Basic Instincts: Neural Impulse Actuator in Action
After becoming a public company OCZ Technology has been growing really rapidly. This year the company’s exposition at CeBIT was not focused on memory modules, but a wide product array was demonstrated. After the IPO, OCZ truly became a technology, not just a memory company.
OCZ Technology Group showed off latest power supply units by PC Power and Cooling, Hypersonic Aviator notebooks, OCZ flash and random access memory products, cooling solutions and gaming gear. The most impressive demo was, of course, NIA, or Neural Impulse Actuator.
In fact, OCZ demonstrated NIA for the first time at CeBIT 2007 promising to start shipments of the device as early as in late 2007. Unfortunately, the company has not succeeded in finalizing the device last year and Neural Impulse Actuator reached mass production only a few days ago. But the delay was reasonable: the NIA has evolved dramatically.
The NIA is not a replacement for a mouse but rather a pioneering new peripheral designed to provide an immersive experience for gamers. The NIA is the first commercially available BCI (brain-computer interface) specifically for PC gamers.

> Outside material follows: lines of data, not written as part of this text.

Lemma lawful_on_rebalance a r n : lawful (λ E, on_rebalance E a r n).
Proof.
  unfold on_rebalance. repeat lawful_step;
    auto using lawful_update_channels, lawful_recovery.
Qed.

Lemma lawful_on_recovery_completed : lawful on_recovery_completed.
Proof.
  unfold on_recovery_completed. repeat lawful_step;
    auto using lawful_assignment.
  unfold asyncio_wait. apply lawful_run_tasks.
Qed.

(** ** What a run keeps, whatever its outcome *)

Section Respects.
Context (R : relation World) `{!PreOrder R}.

Lemma respects_ret {A} (a : A) : respects R (mret a).
Proof. intros w. reflexivity. Qed.

Lemma respects_gets {A} (f : TableManager → A) : respects R (gets f).
Proof. intros w. reflexivity. Qed.

Lemma respects_raise {A} x : respects R (@raise A x).
Proof. intros w. reflexivity. Qed.

Lemma respects_bind {A B} (p : M A) (f : A → M B) :
  respects R p → (∀ a, respects R (f a)) → respects R (p ≫= f).
Proof.
  intros Hp Hf w. rewrite bind_unfold. specialize (Hp w).
  destruct (p w) as [[a|x] w1]; simpl in *; [|done].
  etrans; [exact Hp | apply Hf].
Qed.

Lemma respects_for_each {A} (xs : list A) (body : A → M unit) :
  (∀ x, respects R (body x)) → respects R (for_each xs body).
Proof.
  intros Hb. induction xs as [|x xs IH]; simpl.
  - apply respects_ret.
  - by apply respects_bind.
Qed.

(** Recording events and allocating references is all the rest does. *)
Hypothesis R_record : ∀ e w, plain e → R w (record e w).
Hypothesis R_fresh : ∀ w,
  R w {| self := self w; trace := trace w; next_ref := S (next_ref w) |}.

Lemma respects_emit e : plain e → respects R (emit e).
Proof. intros He w. by apply R_record. Qed.

Lemma respects_fresh : respects R fresh.
Proof. intros w. apply R_fresh. Qed.

Lemma respects_call E e : plain e → respects R (call E e).
Proof.
  intros He w. unfold call.
  destruct (raises E (trace w) e); by apply R_record.
Qed.

Lemma respects_assignment E : respects R (assignment E).
Proof.
  intros w. unfold assignment. simpl.
  apply (respects_bind (call E _) (λ _, mret _)).
  - by apply respects_call.
  - intros _. apply respects_ret.
Qed.

Lemma respects_run_tasks E fuel tasks : respects R (run_tasks E fuel tasks).
Proof.
  revert tasks. induction fuel as [|fuel IH]; intros tasks.
  { destruct tasks; apply respects_ret. }
  destruct tasks as [|t tasks]; [apply respects_ret|].
  intros w. cbn [run_tasks].
  set (k := schedule E (trace w) `mod` length (t :: tasks)).
  destruct ((t :: tasks) !! k) as [[c []]|]; [| |reflexivity].
  - apply (respects_bind (emit _) (λ _, run_tasks E fuel _));
      [by apply respects_emit | intros _; apply IH].
  - apply (respects_bind (emit _) (λ _, run_tasks E fuel _));
      [by apply respects_emit | intros _; apply IH].
Qed.

Lemma respects_asyncio_wait E coros : respects R (asyncio_wait E coros).
Proof.
  destruct coros; [apply respects_raise | apply respects_run_tasks].
Qed.

Ltac respects_step :=
  lazymatch goal with
  | |- respects _ (mbind _ _) => apply respects_bind; [| intros ?]
  | |- respects _ (mret _) => apply respects_ret
  | |- respects _ (gets _) => apply respects_gets
  | |- respects _ (raise _) => apply respects_raise
  | |- respects _ (emit _) => by apply respects_emit
  | |- respects _ fresh => apply respects_fresh
  | |- respects _ (call _ _) => by apply respects_call
  | |- respects _ (assignment _) => apply respects_assignment
  | |- respects _ (asyncio_wait _ _) => apply respects_asyncio_wait
  | |- respects _ (for_each _ _) => apply respects_for_each; intros ?
  | |- respects _ (match ?x with _ => _ end) => destruct x
  end.

Lemma respects_on_stop E : respects R (on_stop E).
Proof. unfold on_stop. repeat respects_step. Qed.

(** The methods, from what the properties and the attribute writes keep. *)
Hypothesis R_queue : ∀ E, respects R (changelog_queue E).
Hypothesis R_recovery : ∀ E, respects R (recovery E).
Hypothesis R_channels : ∀ t c,
  respects R (modify (λ m, set_channels (<[t:=c]> (_channels m)) m)).
Lemma header_block_size_read_at_12_witness :
  byte_at (fastlz_write_header BLOCK_TYPE_COMPRESSED 64 0 0) 16 = 64
  /\ fastlz_read_header eof_marker_64 = (BLOCK_TYPE_COMPRESSED, 0, 0, 0).
Proof.
  destruct (header_block_size_read_at_12 eof_marker_64 BLOCK_TYPE_COMPRESSED 64 0 0)
    as (Hw & Hr & _).
  - cbn. lia.
  - reflexivity.
  - split.
    + exact (proj1 (Hw 0%nat (Nat.lt_0_succ 3))).
    + rewrite Hr. reflexivity.
Defined.

(** ** Stream sniffing *)

Lemma int_of_uInt_zero u : 0 <= u < 2 ^ 32 -> (int_of_uInt u =? 0) = (u =? 0).
Proof.
  intros H. unfold int_of_uInt. change (2 ^ 32) with 4294967296 in *.
  change (2 ^ 31) with 2147483648.
  destruct (Z.ltb_spec u 2147483648); [reflexivity|].
  destruct (Z.eqb_spec (u - 4294967296) 0), (Z.eqb_spec u 0); try reflexivity; lia.
Qed.

Lemma fastlzlibIsCompressedStream_short input length :
  length < HEADER_SIZE -> fastlzlibIsCompressedStream input length = Z_BUF_ERROR.
Proof.
  intros H. unfold fastlzlibIsCompressedStream.
  destruct (Z.leb_spec HEADER_SIZE length); [lia|reflexivity].
Qed.

Lemma fastlzlibIsCompressedStream_bad_magic input length :
  HEADER_SIZE <= length -> firstn 7 input <> BLOCK_MAGIC ->
  fastlzlibIsCompressedStream input length = Z_DATA_ERROR.
Proof.
  intros H Hm. unfold fastlzlibIsCompressedStream, fastlzlibGetStreamBlockSize.
  destruct (Z.leb_spec HEADER_SIZE length); [|lia].
  unfold fastlz_read_header.
  destruct (bytes_eqb (firstn 7 input) BLOCK_MAGIC) eqn:E.
  - apply bytes_eqb_eq in E. contradiction.
  - reflexivity.
Qed.
(** Lines 198-305, the body of the [try] of step 2: submit, poll, list
    the messages, extract. *)
Definition delegate (a : Agent) (client : AgentsClient)
           (user_message : string) (internal_response : option string)
  : M (list string) :=
  (let enhanced_message := enhanced_message_of user_message internal_response in
   run_result <- call (CreateThreadAndRun enhanced_message)
                      (create_thread_and_run client (agent_id a) enhanced_message) ;;
   let s := poll_loop client run_result poll_init in
   log (poll_calls s) ;;;
   agent_response <-
     try_except
       (messages <- call MessagesList
                         (messages_list client (thread_id run_result) (checks s)) ;;
        ret (extract messages None))
       (fun _ => ret None) ;;
   ret (agent_fragment agent_response))%py.

(** Step 2, lines 194-306: the value left in [responses]. *)
Definition step2 (g : Globals) (user_message : string)
           (internal_response : option string) : M (list string) :=
  match agent g, ai_project_client g with
  | Some a, Some client =>
      if needs_web_search user_message || negb (truthy internal_response)
      then try_except (delegate a client user_message internal_response)
                      (fun _ => ret [])
      else ret []
  | _, _ => ret []
  end.

(** Step 3, lines 309-311. *)
Definition step3 (internal_response : option string)
           (responses : list string) : list string :=
  match internal_response with
  | Some r =>
      if truthy internal_response && is_nil responses
      then append responses ("**Internal Knowledge:** " ++ r)
      else responses
  | None => responses
  end.

Definition fallback_response : string :=
  "Hello! I'm your outdoor gear assistant. I'm currently operating with limited capabilities, but I can still help you with:

• Information about camping equipment and outdoor gear
• Product details about tents, backpacks, hiking boots, and camping supplies
• General outdoor activity guidance and tips
• Equipment recommendations based on your needs

For weather information, current news, or other external information, I may need my web search capabilities to be working properly.

What outdoor gear or camping questions can I help you with?".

The commands are easily assigned with the NIA’s user-friendly software and are calibrated based on the individual’s physiology and personal preferences. Each of the Actuator’s signals can be assigned to a specific keystroke on the keyboard or a mouse button; consequentially, gamers can run, jump, and fire faster all without “lifting a finger.” Because the NIA converts EEG (electroencephalograph) signals into specified keystrokes, the device can be used with any software. Upon proper configuration, the NIA will allow users to control PC games without the use of a keyboard and minimal use of a mouse.
The final version of the NIA uses a sleek, metal housing, a USB 2.0 interface, a streamlined headband with carbon interface sensors, and user-friendly software. Unfortunately, exact pricing of NIA is not known.